Step 3: Buildsys access and permissions needed

Then add new sources to buildsys ON BUILDSYS

If the above step has already been done then can update to latest in CVS, and retrieve the source tarball.

  • get date for import
$ date +%s
1382918459
  • fix name/version/release and date in the import.log (I don't have a good explanation for this)
vi import.log*
  • import the new source/tarball
make new-sources FILES=*bz2
  • Finally commit changes to CVS and build it.
make commit tag build

Creating a new branch, eg SME 9

Package Build Steps

check out package

cp -a sme8 sme9
rm -rf sme9/CVS
cd sme9
make prep
mv {sourcedir} {newsourcedir}
  • example e-smith-base-5.2.0 to e-smith-base-5.4.0
rm -f *.patch
  • apply any fixes from spec to tree, only for SME Server packages
  • move lib/perl5/site_perl to share/perl5/vendor_perl
tar Jcvf {newsource}.tar.xz {newsourcedir}
vi *.spec
  • remove patches and fixes applied directly to tree
  • bump version and reset release to 1
  • add changelog saying rolling for sme9
make mockbuild
  • if this works then we can proceed
rpm -qpl {package-version}_sme/{rpmname}.rpm
  • check that files look similar to the sme8 package


These following steps need developer access

They are here for reference, and transparency. They will need to be run on SME Server's build server.

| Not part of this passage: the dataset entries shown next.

(** X7. On a single-output model the diagonal branch of
    [posterior_samples_f] makes one call to the generator and returns
    an [N_new] by [count] matrix: entry [(i, j)] is entry [i] of draw
    [j] from the multivariate normal whose mean is the flattened raw
    mean and whose covariance is the diagonal matrix of the raw
    variance.  The model itself is left as it was. *)
Theorem posterior_samples_f_diagonal_draw (ns : namespace F) (w : world F) (k : kern F)
  (X Xnew : ndarray F) (post : Posterior F) (wp : which_parts) (count : nat) :
  fitted w k X post ->
  posterior_shapes X post 1 ->
  exists mean Ysim,
    np_dot (cross_cov k X Xnew wp) (_woodbury_vector post) = Return mean /\
    posterior_samples_f ns Xnew count wp false w = (Return Ysim, drawn w) /\
    shape Ysim = [rows Xnew; count] /\
    forall i j, i < rows Xnew -> j < count ->
      item2 Ysim i j
      = multivariate_normal_entry (np_random w) (flatten mean)
          (np_diag (flatten (diag_variance post k X Xnew wp))) j i.
Proof.
  intros Hfit Hshapes.
  destruct (posterior_samples_f_diagonal ns w k X Xnew post wp count Hfit Hshapes)
    as (mean & Ysim & Hdot & Hrun & HY & Hshape).
  exists mean, Ysim. repeat split; auto.
  intros i j Hi Hj. rewrite HY, transpose_tabulate2.
  rewrite item2_tabulate2 by assumption. reflexivity.
Qed.
Lemma quiet_for_each {A S : Type} (body : A -> S -> Result S) (xs : list A) (s : S) :
  (forall x s', quiet (body x s')) -> quiet (for_each xs body s).
Proof.
  intros Hbody. revert s. induction xs as [| x xs IH]; intros s; simpl.
  - exact I.
  - apply quiet_bind; [apply Hbody | apply IH].
Qed.

Lemma quiet_pymod (a b : Z) : quiet (pymod a b).
Proof. unfold pymod. destruct (b =? 0)%Z; exact I. Qed.

Lemma quiet_clip_item (c : LrClip) (i : nat) : quiet (clip_item c i).
Proof.
  unfold clip_item. destruct c; try exact I; destruct (nth_error _ i); exact I.
Qed.

Lemma quiet_clip_lr {B : Type} (opt : Optimizer B) (c : LrClip) :
  quiet (_clip_lr opt c).
Proof.
  unfold _clip_lr. destruct (negb (truthy c)); [exact I |].
  apply quiet_bind; [| intros; exact I].
  apply quiet_for_each. intros lr done.
  apply quiet_bind; [apply quiet_clip_item | intros lo].
  apply quiet_bind; [apply quiet_clip_item | intros hi; exact I].
Qed.

Lemma quiet_scheduler_step {B : Type} (sch : LambdaLR) (opt : Optimizer B) :
  quiet (scheduler_step sch opt).
Proof.
  unfold scheduler_step, get_lr, lr_lambda.
  repeat (apply quiet_bind; [| intros; try exact I]).
  apply quiet_pymod.
Qed.

Section Quiet.
Context `{Collaborators}.
Variable T : Task.

Lemma quiet_fit_batch (lr_clip : LrClip) (batch : Batch) (l : Locals T) :
  quiet (fit_batch lr_clip batch l).
Proof.
  unfold fit_batch. apply quiet_bind; [apply quiet_clip_lr | intros opt].
  destruct (train_step _ opt batch) as [est buf].
  apply quiet_bind; [apply quiet_scheduler_step | intros [sch opt']; exact I].
Qed.

Lemma quiet_fit_epoch (train_loader : list Batch) (lr_clip : LrClip)
  (test_loader : option (list TestBatch)) (save_model : bool)
  (ipe epoch : Z) (l : Locals T) (w : World) :
  quiet (snd (fit_epoch train_loader lr_clip test_loader save_model ipe epoch l w)).
Proof.
  pose proof (quiet_for_each (fit_batch lr_clip) train_loader l
                (quiet_fit_batch lr_clip)) as Hb.
  pose proof (quiet_pymod) as Hm.
  unfold fit_epoch, bindM, lift.
  destruct (for_each train_loader (fit_batch lr_clip) l) as [l1 | e];
    [| exact Hb].
  specialize (Hm (counter l1) ipe).
  destruct (pymod (counter l1) ipe) as [r | e]; [| exact Hm].
  destruct (r =? 0)%Z; unfold append_estimator, ret; simpl;
    destruct (loader_truthy test_loader); simpl; try exact I;
    rewrite fit_validate_spec; destruct (improves T _ _); exact I.
Qed.

Lemma quiet_loop (train_loader : list Batch) (lr_clip : LrClip)
  (test_loader : option (list TestBatch)) (save_model : bool)
  (ipe : Z) (xs : list Z) (l : Locals T) (w : World) :
  quiet (snd (for_eachM xs
                (fit_epoch train_loader lr_clip test_loader save_model ipe)
                l w)).
Proof.
  revert l w. induction xs as [| x xs IH]; intros l w; simpl; [exact I |].
  unfold bindM.
  pose proof (quiet_fit_epoch train_loader lr_clip test_loader save_model
                ipe x l w) as Hq.
  destruct (fit_epoch _ _ _ _ ipe x l w) as [w1 [l1 | e]]; [apply IH | exact Hq].
Qed.
(** [defer body.Close()] followed by the rest of the function: [Close] runs
    when the rest has returned or panicked; what it returns is dropped. *)
Definition defer_Close {A} (body : ReadCloser) (rest : stmt A) : stmt A :=
  fun w =>
    let '(w1, t, s) := rest w in
    let '(w2, _) := Close body w1 in
    (w2, t ++ [EvClose body], s).

Notation "'let!' x ':=' m 'in' k" := (seq m (fun x => k))
  (at level 10, x name, m at level 100, k at level 200).
Notation "'let!' ' p ':=' m 'in' k" := (seq m (fun x => match x with p => k end))
  (at level 10, p pattern, m at level 100, k at level 200).

(** ** [Do] *)

(** [for _, i := range c.reqInterceptors { ... }] *)
Fixpoint range_reqInterceptors (ics : list RequestInterceptor) (req : ptr Request)
  : stmt (ptr Request) :=
  match ics with
  | [] => pass req
  | i :: ics' =>
      let! '(req, err) := call (InterceptRequest i) (EvInterceptRequest i) req in
      match err with
      | Some _ => return_ None err
      | None => range_reqInterceptors ics' req
      end
  end.

(** [for _, opt := range opts { if i, ok := opt.(RequestInterceptor); ok { ... } }] *)
Fixpoint range_opts_RequestInterceptor (opts : list OptionValue) (req : ptr Request)
  : stmt (ptr Request) :=
  match opts with
  | [] => pass req
  | opt :: opts' =>
      match asRequestInterceptor opt with
      | Some i =>
          let! '(req, err) := call (InterceptRequest i) (EvInterceptRequest i) req in
          match err with
          | Some _ => return_ None err
          | None => range_opts_RequestInterceptor opts' req
          end
      | None => range_opts_RequestInterceptor opts' req
      end
  end.

(** [for _, opt := range opts { if i, ok := opt.(ResponseInterceptor); ok { ... } }] *)
Fixpoint range_opts_ResponseInterceptor (opts : list OptionValue) (res : ptr Response)
  : stmt (ptr Response) :=
  match opts with
  | [] => pass res
  | opt :: opts' =>
      match asResponseInterceptor opt with
      | Some i =>
          let! '(res, err) := call (InterceptResponse i) (EvInterceptResponse i) res in
          match err with
          | Some _ => return_ res err
          | None => range_opts_ResponseInterceptor opts' res
          end
      | None => range_opts_ResponseInterceptor opts' res
      end
  end.

(** [for _, i := range c.resInterceptors { ... }] *)
Fixpoint range_resInterceptors (ics : list ResponseInterceptor) (res : ptr Response)
  : stmt (ptr Response) :=
  match ics with
  | [] => pass res
  | i :: ics' =>
      let! '(res, err) := call (InterceptResponse i) (EvInterceptResponse i) res in
      match err with
      | Some _ => return_ res err
      | None => range_resInterceptors ics' res
      end
  end.

(** The body of [Do]; it ends in a [return] on every path. *)
Definition Do_body (c : Client) (req : ptr Request) (opts : list OptionValue)
  : stmt Empty_set :=
  let! req := range_reqInterceptors (reqInterceptors c) req in
  let! req := range_opts_RequestInterceptor opts req in
  let! '(res, err) := call (http_Client_Do (client_c c)) EvTransport req in
  match err with
  | Some _ => return_ res err
  | None =>
      (* defer res.Body.Close(): res.Body is evaluated here *)
      match res with
      | None => panic
      | Some r =>
          match ResBody r with
          | None => panic
          | Some body =>
              defer_Close body (
                let! res := range_opts_ResponseInterceptor opts res in
                let! res := range_resInterceptors (resInterceptors c) res in
                return_ res None)
          end
      end
  end.

(** What a call of [Do] gives: the world it leaves, the calls it made, and
    the pair it returned. *)
Definition result : Type := W * list Event * outcome (ptr Response * error).

Definition run (body : stmt Empty_set) (w : W) : result :=
  let '(w', t, s) := body w in
  (w', t, match s with
          | Continue x => match x with end
          | Return res err => Returned (res, err)
          | Panic => Panicked
          end).

Definition Do (c : Client) (req : ptr Request) (opts : list OptionValue) (w : W)
  : result :=
  run (Do_body c req opts) w.

(** ** [Execute], [Get], [Post] *)

Definition Execute (c : Client) (ctx : context_Context) (method url : string)
  (opts : list OptionValue) (w : W) : result :=
  match http_NewRequestWithContext ctx method url with
  | inr err => (w, [], Returned (None, Some err))
  | inl req => Do c (Some req) opts w
  end.

Definition Get (c : Client) (ctx : context_Context) (url : string)
  (opts : list OptionValue) (w : W) : result :=
  Execute c ctx "GET" url opts w.

Definition Post (c : Client) (ctx : context_Context) (url : string)
  (opts : list OptionValue) (w : W) : result :=
  Execute c ctx "POST" url opts w.
Lemma unwrap_clean code r :
  unwrap code = Ok r -> trimmed r /\ contains FENCE r = false.
Proof.
  unfold unwrap. destruct (fenced_part code) as [r'|e] eqn:E; [|done].
  intros [= <-]. split; [apply strip_is_trimmed|].
  apply contains_false, find_None_strip. by apply (fenced_part_no_fence code).
Qed.

End StripFacts.

Section Inversion.
Context `{Collaborators}.

Lemma bind_inv {A B} (m : M A) (k : A -> M B) w b w' :
  bind m k w = (Ok b, w') -> exists a w1, m w = (Ok a, w1) /\ k a w1 = (Ok b, w').
Proof.
  unfold bind. destruct (m w) as [[a|e] w1]; [|done]. intros Hk. by exists a, w1.
Qed.

Lemma ret_inv {A} (a b : A) w w' : ret a w = (Ok b, w') -> b = a /\ w' = w.
Proof. by intros [= <- <-]. Qed.

Lemma quiet_run {A} (m : M A) w a w' :
  Calls true 0 m -> m w = (Ok a, w') -> quiet_step 0 w w'.
Proof.
  intros Hc E. replace w' with (m w).2 by (by rewrite E).
  apply (Calls_step true 0 m w Hc). by rewrite E.
Qed.



Lemma sent_refl w : sent [] w w.
Proof. exists []. by rewrite app_nil_r. Qed.



End Inversion.

(** Takes a run [H : bind m k w = (Ok b, w')] apart into the runs of its
    steps. *)
Ltac run_inv H :=
  lazymatch type of H with
  | bind _ _ _ = (Ok _, _) =>
    let a := fresh "a" in
    let w1 := fresh "w" in
    let Hm := fresh "Hm" in
    apply bind_inv in H as (a & w1 & Hm & H); cbv beta in H; run_inv H
  | _ => idtac
  end.

(** Replaces the runs of steps that call no model by what they leave
    unchanged. *)
Ltac quiet_runs :=
  repeat match goal with
    | Hm : ret _ _ = (Ok _, _) |- _ =>
      let Hp := fresh in
      apply ret_inv in Hm as [Hp ?]; first [ injection Hp as ? ? | idtac ]; subst
    | Hm : ?m ?w = (Ok _, _) |- _ =>
      apply quiet_run in Hm; [|first [ exact Calls_create_llm | solve [calls_exact] ]]
    | H1 : quiet_step 0 ?w1 ?w2, H2 : quiet_step 0 ?w2 ?w3 |- _ =>
      pose proof (quiet_step_trans 0 0 _ _ _ H1 H2 : quiet_step 0 w1 w3); clear H1 H2
    end.

Section StagesInversion.
Context `{Collaborators}.
Lemma importance_dict_other (ks cin f : nat) (K : nat -> nat -> nat -> Q)
    (name : string) :
  name ∉ channel_names -> importance_dict ks cin f K !! name = None.
Proof.
  intros Hout. apply not_elem_of_dom.
  rewrite importance_dict_dom, elem_of_list_to_set. exact Hout.
Qed.

Lemma sum_upto_nonneg (n : nat) (f : nat -> Q) :
  (forall i, 0 <= f i) -> 0 <= sum_upto n f.
Proof.
  intros Hf. induction n as [|n IH]; simpl; [lra|].
  specialize (Hf n). lra.
Qed.

Lemma sum_upto_ext (n : nat) (f g : nat -> Q) :
  (forall i, f i == g i) -> sum_upto n f == sum_upto n g.
Proof.
  intros Hfg. induction n as [|n IH]; simpl; [reflexivity|].
  rewrite IH, (Hfg n). reflexivity.
Qed.

Lemma sum_upto_scale (n : nat) (f : nat -> Q) (t : Q) :
  sum_upto n (fun i => f i * t) == sum_upto n f * t.
Proof.
  induction n as [|n IH]; simpl; [ring|]. rewrite IH. ring.
Qed.

Lemma channel_abs_sum_nonneg (ks f : nat) (K : nat -> nat -> nat -> Q) (c : nat) :
  0 <= channel_abs_sum ks f K c.
Proof.
  unfold channel_abs_sum, abs_sum_at.
  apply sum_upto_nonneg. intros k. apply sum_upto_nonneg. intros o.
  apply Qabs_nonneg.
Qed.

Lemma channel_abs_sum_scale (ks f : nat) (K : nat -> nat -> nat -> Q)
    (t : Q) (c : nat) :
  channel_abs_sum ks f (fun k c o => K k c o * t) c
  == channel_abs_sum ks f K c * Qabs t.
Proof.
  unfold channel_abs_sum, abs_sum_at.
  rewrite <- sum_upto_scale. apply sum_upto_ext. intros k.
  rewrite <- sum_upto_scale. apply sum_upto_ext. intros o.
  apply Qabs_Qmult.
Qed.
(** ** A bound that is not positive *)

(** X4.  With [max_retries <= 0] the loop has nothing to run through: the
    unit of work is not invoked, nothing sleeps, the session is as it was,
    and the retries-exhausted error carries the bound as it was given. *)
Theorem run_transaction_nonpositive_bound
  (op : unit_of_work) (max_retries : Z) (w : world) :
  max_retries <= 0 ->
  run_transaction op max_retries w =
    (Raise (retries_exhausted max_retries), aborted (entered w)) /\
  trace (aborted (entered w)) = trace w ++ [TxBegin; TxRollback] /\
  calls (aborted (entered w)) = calls w /\
  accounts (conn (aborted (entered w))) = accounts (conn w) /\
  open_tx (conn (aborted (entered w))) = open_tx (conn w) /\
  exn_msg (retries_exhausted max_retries) =
    ("transaction did not succeed after " ++ str_int max_retries ++
     " retries")%string.
Proof.
  intros Hle. split.
  { apply run_transaction_no_pass. exact Hle. }
  rewrite aborted_entered. repeat split; reflexivity.
Qed.

Lemma run_transaction_nonpositive_bound_witness :
  run_transaction contended (-2) idle_world =
    (Raise (retries_exhausted (-2)), aborted (entered idle_world)) /\
  trace (aborted (entered idle_world)) =
    trace idle_world ++ [TxBegin; TxRollback] /\
  calls (aborted (entered idle_world)) = calls idle_world /\
  accounts (conn (aborted (entered idle_world))) = accounts (conn idle_world) /\
  open_tx (conn (aborted (entered idle_world))) = open_tx (conn idle_world) /\
  exn_msg (retries_exhausted (-2)) =
    ("transaction did not succeed after " ++ str_int (-2) ++ " retries")%string.
Proof.
  apply (run_transaction_nonpositive_bound contended (-2) idle_world). lia.
Defined.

You do not need to do this part. (If you have CVS access but not access to the build servers please don't run any of these commands)

cd ..
cvs add sme9
cd sme9
date +%s
  • get date for import
vi import.log*
  • fix name/version/release and date
cvs add .cvsignore *.spec Makefile import.log sources
  • be sure to add any other needed packages
make new-sources FILES=*xz
make commit tag build

Older notes

  • If you have problems on setting up the environment, ask on IRC or Devinfo.

Notes:

  • Using the provided .cfg files I have verified smeserver-8-x86_64-base.cfg & smeserver-9-x86_64-base.cfg and managed to build e-smith-runit for SME 9
  • the chroot environments are cached, but rebuilding them and checking for updates can be pretty network intensive, so you might want to consider setting up a local repository to pull from. mrepo (available from rpmforge) is pretty good for that.
  • there don't seem to be any hooks in mock to allow you to sign packages you've built, so if you do want signed packages you need to sign them afterwards via a rpm --resign $RPMS.
  • If you get an error message 'create archive failed cpio: Bad magic' then try 'yum update' as this appears to be a known problem on COS6.